In the data that follows, give the number of lines containing the word "capacity". Offer no additional comment.

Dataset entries
_____

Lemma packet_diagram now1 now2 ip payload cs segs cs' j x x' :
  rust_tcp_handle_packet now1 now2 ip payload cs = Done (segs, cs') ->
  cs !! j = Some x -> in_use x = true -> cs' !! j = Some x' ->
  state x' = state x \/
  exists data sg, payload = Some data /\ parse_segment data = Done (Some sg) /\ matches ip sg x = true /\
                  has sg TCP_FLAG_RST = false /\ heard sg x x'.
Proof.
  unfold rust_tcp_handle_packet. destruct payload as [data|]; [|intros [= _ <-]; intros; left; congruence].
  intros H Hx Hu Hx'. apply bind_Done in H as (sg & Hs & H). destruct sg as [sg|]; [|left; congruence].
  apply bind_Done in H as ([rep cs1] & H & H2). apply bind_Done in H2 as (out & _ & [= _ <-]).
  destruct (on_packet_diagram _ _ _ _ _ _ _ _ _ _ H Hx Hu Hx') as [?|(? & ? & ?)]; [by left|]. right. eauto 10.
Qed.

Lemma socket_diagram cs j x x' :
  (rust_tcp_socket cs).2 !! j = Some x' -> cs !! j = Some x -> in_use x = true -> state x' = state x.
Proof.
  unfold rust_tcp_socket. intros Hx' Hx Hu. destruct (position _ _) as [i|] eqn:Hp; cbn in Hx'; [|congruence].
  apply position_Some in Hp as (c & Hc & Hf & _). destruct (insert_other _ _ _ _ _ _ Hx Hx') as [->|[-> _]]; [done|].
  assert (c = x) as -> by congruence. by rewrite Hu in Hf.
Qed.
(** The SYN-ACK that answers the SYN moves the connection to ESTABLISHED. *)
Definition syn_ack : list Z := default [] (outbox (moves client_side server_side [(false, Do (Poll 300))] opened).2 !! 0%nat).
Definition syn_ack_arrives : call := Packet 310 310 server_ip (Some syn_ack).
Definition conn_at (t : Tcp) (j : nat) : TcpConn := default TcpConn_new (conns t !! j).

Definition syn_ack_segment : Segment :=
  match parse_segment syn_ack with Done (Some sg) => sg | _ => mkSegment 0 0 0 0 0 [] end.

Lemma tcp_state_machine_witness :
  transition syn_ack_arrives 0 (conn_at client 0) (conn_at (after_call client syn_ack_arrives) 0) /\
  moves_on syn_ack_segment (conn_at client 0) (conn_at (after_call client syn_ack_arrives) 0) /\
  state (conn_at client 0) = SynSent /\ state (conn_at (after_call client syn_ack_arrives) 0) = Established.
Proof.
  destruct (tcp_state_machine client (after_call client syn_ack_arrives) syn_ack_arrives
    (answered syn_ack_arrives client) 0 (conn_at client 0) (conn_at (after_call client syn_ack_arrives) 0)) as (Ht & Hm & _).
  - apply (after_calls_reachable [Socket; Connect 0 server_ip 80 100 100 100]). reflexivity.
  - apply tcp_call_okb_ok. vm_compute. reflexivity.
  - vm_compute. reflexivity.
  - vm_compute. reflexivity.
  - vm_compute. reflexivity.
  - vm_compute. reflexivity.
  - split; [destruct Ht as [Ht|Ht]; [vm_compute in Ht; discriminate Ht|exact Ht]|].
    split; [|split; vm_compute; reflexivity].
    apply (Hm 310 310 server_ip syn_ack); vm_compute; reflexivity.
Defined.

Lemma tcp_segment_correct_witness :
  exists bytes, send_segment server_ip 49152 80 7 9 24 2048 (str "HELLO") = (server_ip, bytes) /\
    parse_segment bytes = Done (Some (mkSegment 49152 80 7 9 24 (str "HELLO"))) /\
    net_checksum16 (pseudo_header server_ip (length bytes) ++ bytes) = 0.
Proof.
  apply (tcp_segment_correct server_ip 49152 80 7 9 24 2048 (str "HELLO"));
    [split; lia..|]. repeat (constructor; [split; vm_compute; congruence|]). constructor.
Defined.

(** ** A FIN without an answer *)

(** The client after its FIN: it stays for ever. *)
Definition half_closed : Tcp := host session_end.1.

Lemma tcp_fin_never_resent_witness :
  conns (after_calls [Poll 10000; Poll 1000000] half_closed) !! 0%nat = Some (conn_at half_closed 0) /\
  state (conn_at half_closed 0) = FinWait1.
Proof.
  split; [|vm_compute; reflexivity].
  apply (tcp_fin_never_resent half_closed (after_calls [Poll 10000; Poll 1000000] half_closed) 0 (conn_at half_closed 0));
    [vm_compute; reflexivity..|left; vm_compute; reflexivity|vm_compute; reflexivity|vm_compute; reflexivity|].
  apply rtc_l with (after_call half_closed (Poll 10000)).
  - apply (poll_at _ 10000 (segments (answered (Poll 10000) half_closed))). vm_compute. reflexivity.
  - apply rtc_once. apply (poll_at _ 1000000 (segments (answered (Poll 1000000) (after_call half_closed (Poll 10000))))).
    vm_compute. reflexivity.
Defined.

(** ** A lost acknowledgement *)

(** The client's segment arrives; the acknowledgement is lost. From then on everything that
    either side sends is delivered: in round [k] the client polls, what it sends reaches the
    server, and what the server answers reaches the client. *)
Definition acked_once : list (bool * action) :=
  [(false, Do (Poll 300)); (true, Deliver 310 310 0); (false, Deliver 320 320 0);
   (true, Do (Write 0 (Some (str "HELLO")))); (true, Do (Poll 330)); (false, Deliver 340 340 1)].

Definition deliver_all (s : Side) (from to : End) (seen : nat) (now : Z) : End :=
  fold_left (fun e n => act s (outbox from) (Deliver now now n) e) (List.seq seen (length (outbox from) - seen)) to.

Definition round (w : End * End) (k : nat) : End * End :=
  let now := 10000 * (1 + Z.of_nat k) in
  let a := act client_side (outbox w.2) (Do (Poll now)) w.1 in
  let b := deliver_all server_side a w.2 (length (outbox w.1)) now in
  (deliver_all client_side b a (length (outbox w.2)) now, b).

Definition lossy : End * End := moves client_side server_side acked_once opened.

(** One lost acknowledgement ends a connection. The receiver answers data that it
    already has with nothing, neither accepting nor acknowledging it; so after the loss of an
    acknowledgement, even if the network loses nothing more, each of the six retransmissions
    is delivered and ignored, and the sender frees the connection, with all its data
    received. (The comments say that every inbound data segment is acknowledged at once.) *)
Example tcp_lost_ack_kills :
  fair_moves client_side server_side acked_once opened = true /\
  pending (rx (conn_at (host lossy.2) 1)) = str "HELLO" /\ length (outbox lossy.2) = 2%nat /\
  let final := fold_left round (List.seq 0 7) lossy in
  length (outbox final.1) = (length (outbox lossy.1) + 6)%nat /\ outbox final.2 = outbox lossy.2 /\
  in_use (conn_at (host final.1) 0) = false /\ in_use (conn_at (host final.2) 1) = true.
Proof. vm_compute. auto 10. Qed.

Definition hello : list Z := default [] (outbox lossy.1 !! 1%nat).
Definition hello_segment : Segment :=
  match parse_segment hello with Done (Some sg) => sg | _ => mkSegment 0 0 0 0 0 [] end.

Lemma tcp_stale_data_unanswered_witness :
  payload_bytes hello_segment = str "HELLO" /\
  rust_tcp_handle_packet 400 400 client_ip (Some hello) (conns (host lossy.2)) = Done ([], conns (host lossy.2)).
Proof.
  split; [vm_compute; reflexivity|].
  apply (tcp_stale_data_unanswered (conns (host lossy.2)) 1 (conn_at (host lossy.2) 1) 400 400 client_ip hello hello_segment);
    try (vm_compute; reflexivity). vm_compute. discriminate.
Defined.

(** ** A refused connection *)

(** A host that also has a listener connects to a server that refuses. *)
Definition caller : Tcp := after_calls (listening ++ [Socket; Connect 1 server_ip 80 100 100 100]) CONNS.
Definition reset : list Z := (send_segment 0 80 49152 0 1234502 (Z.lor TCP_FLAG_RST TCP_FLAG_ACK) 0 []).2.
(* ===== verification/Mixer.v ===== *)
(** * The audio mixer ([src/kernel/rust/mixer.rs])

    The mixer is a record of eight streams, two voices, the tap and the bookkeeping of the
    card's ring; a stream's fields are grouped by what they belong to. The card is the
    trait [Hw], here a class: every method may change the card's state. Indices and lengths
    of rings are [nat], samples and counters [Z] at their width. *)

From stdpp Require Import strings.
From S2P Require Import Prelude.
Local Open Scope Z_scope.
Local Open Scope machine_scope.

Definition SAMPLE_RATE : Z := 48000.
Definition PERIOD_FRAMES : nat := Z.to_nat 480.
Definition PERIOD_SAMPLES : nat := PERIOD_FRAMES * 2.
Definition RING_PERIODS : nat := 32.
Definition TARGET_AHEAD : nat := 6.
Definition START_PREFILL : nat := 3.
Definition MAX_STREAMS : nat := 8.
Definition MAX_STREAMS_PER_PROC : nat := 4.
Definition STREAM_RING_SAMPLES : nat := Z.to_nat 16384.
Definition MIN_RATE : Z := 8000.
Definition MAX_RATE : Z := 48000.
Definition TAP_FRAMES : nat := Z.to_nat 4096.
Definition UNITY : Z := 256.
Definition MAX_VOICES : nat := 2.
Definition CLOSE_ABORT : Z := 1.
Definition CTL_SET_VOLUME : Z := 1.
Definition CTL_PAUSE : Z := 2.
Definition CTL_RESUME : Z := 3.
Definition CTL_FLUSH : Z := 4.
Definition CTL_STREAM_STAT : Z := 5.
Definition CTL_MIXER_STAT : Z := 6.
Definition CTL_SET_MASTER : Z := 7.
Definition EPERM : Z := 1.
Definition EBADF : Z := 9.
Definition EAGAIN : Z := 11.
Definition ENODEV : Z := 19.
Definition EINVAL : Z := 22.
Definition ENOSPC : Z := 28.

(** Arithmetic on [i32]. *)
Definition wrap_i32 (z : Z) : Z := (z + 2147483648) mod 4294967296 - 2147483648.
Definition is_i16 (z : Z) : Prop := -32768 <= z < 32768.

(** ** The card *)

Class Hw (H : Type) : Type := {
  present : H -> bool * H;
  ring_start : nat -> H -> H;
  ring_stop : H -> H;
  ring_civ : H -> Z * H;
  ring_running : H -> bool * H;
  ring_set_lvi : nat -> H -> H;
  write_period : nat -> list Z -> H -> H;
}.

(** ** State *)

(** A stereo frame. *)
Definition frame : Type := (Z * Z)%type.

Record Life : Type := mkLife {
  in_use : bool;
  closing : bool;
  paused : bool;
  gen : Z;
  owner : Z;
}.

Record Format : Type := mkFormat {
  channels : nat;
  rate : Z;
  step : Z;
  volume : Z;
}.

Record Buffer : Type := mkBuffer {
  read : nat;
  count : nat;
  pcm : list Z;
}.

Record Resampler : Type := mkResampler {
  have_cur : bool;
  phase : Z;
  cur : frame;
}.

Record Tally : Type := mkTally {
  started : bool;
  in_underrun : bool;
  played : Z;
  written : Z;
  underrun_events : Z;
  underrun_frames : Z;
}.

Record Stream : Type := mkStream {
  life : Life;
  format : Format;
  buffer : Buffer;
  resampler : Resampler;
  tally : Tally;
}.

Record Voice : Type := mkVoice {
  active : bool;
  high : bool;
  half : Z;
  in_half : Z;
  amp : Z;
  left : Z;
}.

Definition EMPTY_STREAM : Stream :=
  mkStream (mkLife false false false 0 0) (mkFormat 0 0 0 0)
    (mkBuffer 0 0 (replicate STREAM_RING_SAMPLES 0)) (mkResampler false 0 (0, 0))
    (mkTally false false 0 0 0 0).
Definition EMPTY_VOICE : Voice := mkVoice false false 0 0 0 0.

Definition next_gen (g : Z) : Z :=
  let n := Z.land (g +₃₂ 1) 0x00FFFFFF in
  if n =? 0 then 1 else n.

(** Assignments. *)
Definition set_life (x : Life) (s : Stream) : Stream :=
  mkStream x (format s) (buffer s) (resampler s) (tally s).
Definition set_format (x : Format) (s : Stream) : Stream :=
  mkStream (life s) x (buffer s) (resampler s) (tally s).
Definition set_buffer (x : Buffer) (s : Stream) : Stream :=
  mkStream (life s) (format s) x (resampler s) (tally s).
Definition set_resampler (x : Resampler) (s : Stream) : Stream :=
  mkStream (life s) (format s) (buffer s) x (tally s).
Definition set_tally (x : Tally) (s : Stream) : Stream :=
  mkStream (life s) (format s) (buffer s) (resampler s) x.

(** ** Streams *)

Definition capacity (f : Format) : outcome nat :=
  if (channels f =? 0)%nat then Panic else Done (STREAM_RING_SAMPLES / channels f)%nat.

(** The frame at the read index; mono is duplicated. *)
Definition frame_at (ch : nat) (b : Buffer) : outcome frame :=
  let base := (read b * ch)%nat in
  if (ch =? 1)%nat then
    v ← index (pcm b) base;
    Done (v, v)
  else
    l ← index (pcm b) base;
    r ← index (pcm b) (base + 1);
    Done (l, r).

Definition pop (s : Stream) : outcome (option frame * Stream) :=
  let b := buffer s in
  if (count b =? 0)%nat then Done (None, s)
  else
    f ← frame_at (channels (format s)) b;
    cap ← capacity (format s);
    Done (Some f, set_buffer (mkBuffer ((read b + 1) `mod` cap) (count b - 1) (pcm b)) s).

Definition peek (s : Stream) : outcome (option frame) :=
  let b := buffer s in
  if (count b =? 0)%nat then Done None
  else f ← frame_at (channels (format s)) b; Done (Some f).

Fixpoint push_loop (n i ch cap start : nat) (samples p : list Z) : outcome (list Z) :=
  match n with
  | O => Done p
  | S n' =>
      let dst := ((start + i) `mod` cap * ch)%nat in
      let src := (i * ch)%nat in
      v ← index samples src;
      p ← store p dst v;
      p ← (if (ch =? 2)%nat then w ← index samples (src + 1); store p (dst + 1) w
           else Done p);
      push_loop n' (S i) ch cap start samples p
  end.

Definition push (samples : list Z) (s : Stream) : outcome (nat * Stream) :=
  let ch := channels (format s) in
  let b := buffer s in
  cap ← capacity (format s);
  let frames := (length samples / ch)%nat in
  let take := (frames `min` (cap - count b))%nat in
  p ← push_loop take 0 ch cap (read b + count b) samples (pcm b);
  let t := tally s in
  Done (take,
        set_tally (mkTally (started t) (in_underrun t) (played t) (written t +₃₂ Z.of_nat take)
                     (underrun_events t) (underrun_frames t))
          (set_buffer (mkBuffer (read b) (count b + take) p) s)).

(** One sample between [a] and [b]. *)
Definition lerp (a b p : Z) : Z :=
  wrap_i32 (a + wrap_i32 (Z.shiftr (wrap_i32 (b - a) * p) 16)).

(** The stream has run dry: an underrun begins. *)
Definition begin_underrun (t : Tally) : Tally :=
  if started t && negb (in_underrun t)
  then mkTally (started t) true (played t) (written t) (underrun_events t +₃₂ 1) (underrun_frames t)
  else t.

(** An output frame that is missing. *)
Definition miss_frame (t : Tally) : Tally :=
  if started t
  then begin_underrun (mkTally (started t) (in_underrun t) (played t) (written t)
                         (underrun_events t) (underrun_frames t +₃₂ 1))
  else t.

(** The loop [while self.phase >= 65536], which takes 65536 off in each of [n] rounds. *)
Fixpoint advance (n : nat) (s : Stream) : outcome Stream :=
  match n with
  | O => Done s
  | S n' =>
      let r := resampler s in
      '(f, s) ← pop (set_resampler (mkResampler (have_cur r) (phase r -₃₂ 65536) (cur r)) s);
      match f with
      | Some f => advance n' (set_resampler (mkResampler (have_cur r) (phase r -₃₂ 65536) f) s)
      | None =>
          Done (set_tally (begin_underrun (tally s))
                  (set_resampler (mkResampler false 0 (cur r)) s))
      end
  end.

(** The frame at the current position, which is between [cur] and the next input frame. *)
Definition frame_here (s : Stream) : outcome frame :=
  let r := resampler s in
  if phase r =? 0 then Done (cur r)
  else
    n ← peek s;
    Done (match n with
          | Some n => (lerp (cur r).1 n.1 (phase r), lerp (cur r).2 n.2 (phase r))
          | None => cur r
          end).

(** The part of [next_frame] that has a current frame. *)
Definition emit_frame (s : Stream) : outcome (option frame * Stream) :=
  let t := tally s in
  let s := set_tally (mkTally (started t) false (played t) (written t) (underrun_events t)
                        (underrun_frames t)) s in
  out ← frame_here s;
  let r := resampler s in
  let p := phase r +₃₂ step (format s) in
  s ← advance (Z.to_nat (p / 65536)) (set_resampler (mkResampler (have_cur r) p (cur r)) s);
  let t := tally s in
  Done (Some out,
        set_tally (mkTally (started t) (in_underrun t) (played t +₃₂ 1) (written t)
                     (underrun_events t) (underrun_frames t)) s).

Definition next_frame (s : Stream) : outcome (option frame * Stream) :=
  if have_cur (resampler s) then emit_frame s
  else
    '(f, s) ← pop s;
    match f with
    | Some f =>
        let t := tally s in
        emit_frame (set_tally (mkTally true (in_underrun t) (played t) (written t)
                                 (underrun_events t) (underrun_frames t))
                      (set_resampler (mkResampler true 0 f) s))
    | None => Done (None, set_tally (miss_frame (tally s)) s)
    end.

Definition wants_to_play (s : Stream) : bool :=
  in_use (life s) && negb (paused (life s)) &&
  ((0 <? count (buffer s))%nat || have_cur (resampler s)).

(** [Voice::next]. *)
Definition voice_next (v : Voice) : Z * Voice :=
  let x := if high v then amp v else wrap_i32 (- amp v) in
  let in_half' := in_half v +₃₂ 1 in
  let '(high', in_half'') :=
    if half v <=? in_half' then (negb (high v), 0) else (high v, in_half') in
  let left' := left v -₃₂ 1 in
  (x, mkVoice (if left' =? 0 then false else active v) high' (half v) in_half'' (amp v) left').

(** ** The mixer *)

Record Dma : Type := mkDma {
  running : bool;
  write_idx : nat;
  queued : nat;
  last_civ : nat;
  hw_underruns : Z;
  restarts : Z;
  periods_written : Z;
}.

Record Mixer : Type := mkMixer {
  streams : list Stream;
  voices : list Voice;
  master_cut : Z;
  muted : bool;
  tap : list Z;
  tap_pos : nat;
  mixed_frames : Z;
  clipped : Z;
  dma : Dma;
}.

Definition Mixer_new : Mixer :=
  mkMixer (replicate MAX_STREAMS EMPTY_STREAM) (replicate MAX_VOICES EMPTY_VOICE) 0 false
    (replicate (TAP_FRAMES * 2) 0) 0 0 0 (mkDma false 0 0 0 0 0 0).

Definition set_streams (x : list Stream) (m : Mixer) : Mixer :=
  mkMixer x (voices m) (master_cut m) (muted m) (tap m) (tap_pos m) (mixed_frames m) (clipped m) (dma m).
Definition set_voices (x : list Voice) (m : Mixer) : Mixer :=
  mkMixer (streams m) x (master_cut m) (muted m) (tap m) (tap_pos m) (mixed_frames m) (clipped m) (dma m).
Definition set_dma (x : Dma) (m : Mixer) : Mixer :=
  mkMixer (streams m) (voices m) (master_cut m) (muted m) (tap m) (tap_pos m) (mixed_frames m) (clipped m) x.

_____

• [Output for this exercise]
3